(Beginning of PROVIDED RECORDS)

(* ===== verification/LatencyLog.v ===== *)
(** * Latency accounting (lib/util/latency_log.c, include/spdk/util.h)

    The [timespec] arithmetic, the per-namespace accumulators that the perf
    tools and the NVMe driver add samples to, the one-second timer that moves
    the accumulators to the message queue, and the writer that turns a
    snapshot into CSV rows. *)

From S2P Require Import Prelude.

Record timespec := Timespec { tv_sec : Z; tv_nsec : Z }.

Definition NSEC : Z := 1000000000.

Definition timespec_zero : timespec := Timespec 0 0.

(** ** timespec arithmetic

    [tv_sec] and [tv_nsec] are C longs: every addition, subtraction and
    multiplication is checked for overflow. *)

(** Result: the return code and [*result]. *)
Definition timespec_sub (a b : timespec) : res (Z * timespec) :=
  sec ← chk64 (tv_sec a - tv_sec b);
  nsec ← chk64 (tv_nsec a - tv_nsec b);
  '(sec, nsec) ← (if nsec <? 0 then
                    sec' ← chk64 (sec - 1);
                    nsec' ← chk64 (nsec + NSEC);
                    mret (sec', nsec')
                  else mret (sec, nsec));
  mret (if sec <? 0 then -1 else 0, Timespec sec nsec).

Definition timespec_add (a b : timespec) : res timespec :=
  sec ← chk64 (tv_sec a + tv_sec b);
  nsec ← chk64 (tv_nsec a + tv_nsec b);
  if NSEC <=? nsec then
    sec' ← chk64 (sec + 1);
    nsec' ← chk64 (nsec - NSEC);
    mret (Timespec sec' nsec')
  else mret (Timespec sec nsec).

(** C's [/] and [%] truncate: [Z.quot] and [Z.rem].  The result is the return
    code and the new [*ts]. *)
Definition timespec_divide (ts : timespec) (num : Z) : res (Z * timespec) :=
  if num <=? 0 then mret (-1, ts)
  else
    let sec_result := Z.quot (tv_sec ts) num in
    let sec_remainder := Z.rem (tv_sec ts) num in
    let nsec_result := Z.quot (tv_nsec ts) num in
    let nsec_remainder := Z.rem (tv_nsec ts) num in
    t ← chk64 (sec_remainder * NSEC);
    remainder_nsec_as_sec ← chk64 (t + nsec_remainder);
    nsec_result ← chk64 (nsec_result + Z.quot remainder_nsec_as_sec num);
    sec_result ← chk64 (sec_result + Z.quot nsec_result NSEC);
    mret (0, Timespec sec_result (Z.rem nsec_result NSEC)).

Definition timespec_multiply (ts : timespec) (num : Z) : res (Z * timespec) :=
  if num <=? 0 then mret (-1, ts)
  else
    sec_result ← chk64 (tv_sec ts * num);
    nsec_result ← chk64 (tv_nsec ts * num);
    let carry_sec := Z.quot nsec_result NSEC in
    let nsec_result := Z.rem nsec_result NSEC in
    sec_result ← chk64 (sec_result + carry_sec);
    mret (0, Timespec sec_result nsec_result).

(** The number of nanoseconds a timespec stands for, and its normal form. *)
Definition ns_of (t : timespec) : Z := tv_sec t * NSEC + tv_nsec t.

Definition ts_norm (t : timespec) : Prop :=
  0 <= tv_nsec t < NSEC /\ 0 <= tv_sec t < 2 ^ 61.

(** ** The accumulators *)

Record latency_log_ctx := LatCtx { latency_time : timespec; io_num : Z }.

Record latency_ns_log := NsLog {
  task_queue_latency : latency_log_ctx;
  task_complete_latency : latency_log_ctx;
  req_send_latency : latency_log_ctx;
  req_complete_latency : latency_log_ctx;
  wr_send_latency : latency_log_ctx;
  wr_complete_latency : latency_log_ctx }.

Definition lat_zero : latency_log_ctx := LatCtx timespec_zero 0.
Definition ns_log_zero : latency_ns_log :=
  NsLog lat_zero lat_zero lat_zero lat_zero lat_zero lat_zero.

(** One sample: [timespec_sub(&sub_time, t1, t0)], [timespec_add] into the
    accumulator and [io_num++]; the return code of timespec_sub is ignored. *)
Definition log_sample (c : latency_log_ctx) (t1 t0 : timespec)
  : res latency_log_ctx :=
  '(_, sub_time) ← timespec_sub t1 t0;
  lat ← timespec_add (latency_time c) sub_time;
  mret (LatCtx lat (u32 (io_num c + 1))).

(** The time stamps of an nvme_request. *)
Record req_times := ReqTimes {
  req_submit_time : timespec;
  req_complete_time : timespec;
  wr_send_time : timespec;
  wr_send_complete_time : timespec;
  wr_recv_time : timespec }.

(End of PROVIDED RECORDS)
(Beginning of PROVIDED RECORDS)

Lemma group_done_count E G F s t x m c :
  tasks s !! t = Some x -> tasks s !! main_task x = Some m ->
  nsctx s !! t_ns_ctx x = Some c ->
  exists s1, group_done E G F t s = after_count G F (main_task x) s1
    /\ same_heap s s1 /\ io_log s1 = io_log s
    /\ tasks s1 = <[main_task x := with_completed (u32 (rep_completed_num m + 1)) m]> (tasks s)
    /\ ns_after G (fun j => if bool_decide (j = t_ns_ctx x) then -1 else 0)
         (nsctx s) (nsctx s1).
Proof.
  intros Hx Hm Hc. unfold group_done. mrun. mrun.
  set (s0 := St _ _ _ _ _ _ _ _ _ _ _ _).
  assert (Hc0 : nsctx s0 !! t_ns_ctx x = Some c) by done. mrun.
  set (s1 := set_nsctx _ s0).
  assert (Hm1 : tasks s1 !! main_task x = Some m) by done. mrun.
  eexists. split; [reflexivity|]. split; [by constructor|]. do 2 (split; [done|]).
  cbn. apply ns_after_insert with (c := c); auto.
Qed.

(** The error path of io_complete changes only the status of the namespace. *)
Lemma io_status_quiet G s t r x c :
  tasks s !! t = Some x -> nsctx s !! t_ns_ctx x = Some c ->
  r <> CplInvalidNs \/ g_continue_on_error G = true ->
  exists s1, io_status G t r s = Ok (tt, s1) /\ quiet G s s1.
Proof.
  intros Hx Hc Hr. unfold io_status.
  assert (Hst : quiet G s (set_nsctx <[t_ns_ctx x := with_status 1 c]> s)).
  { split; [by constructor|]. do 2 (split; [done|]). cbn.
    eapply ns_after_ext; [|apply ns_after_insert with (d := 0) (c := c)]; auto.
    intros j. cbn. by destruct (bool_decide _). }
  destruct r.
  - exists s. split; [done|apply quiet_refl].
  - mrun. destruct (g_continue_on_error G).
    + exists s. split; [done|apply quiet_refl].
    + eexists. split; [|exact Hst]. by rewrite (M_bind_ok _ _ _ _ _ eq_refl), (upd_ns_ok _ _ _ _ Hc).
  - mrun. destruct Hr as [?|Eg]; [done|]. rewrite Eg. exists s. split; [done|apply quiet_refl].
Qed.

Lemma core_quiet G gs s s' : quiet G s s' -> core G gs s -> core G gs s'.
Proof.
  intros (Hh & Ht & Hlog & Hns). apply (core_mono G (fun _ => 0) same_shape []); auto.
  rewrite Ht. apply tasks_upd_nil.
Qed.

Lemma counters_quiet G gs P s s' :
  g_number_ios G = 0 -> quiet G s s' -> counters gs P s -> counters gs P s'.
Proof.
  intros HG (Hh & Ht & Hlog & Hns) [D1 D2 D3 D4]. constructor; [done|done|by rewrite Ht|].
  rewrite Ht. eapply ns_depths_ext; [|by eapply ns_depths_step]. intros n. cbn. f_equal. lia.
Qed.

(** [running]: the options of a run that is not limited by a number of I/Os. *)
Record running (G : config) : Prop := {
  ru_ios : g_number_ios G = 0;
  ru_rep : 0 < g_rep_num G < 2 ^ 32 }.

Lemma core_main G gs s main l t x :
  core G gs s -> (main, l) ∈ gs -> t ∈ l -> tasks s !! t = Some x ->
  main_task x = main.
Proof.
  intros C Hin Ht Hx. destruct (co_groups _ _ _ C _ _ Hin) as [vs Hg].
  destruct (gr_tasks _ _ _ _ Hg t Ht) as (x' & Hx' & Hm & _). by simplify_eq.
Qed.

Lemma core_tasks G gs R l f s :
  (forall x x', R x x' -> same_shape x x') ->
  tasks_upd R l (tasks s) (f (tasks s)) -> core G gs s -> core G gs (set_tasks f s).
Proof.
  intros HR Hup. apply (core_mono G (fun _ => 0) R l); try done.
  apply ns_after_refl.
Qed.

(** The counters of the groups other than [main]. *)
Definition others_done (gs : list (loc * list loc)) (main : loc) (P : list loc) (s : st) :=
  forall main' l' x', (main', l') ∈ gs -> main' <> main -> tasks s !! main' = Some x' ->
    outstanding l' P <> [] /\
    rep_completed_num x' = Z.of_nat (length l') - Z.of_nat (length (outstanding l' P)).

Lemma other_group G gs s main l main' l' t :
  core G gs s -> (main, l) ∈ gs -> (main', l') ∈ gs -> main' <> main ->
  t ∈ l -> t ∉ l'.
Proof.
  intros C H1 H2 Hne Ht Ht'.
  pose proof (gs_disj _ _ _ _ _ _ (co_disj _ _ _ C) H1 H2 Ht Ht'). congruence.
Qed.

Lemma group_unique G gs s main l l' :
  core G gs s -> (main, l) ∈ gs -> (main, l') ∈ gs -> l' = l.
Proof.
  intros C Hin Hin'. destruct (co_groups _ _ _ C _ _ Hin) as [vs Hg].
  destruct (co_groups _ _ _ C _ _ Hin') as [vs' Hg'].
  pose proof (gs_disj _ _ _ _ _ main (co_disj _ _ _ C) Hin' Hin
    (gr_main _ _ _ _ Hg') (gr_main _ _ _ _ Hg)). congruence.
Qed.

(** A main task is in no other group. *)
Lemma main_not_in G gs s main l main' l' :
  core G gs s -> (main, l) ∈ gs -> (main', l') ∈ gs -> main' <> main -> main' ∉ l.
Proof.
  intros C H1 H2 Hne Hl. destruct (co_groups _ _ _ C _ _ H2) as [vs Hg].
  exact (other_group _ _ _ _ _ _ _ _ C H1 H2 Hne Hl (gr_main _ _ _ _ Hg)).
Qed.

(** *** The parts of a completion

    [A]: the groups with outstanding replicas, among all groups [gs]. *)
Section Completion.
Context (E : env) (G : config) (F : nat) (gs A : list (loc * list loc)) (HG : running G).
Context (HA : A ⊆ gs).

(End of PROVIDED RECORDS)

Lines with the word "Hlog": report how many there are in the entries, as a bare number.

2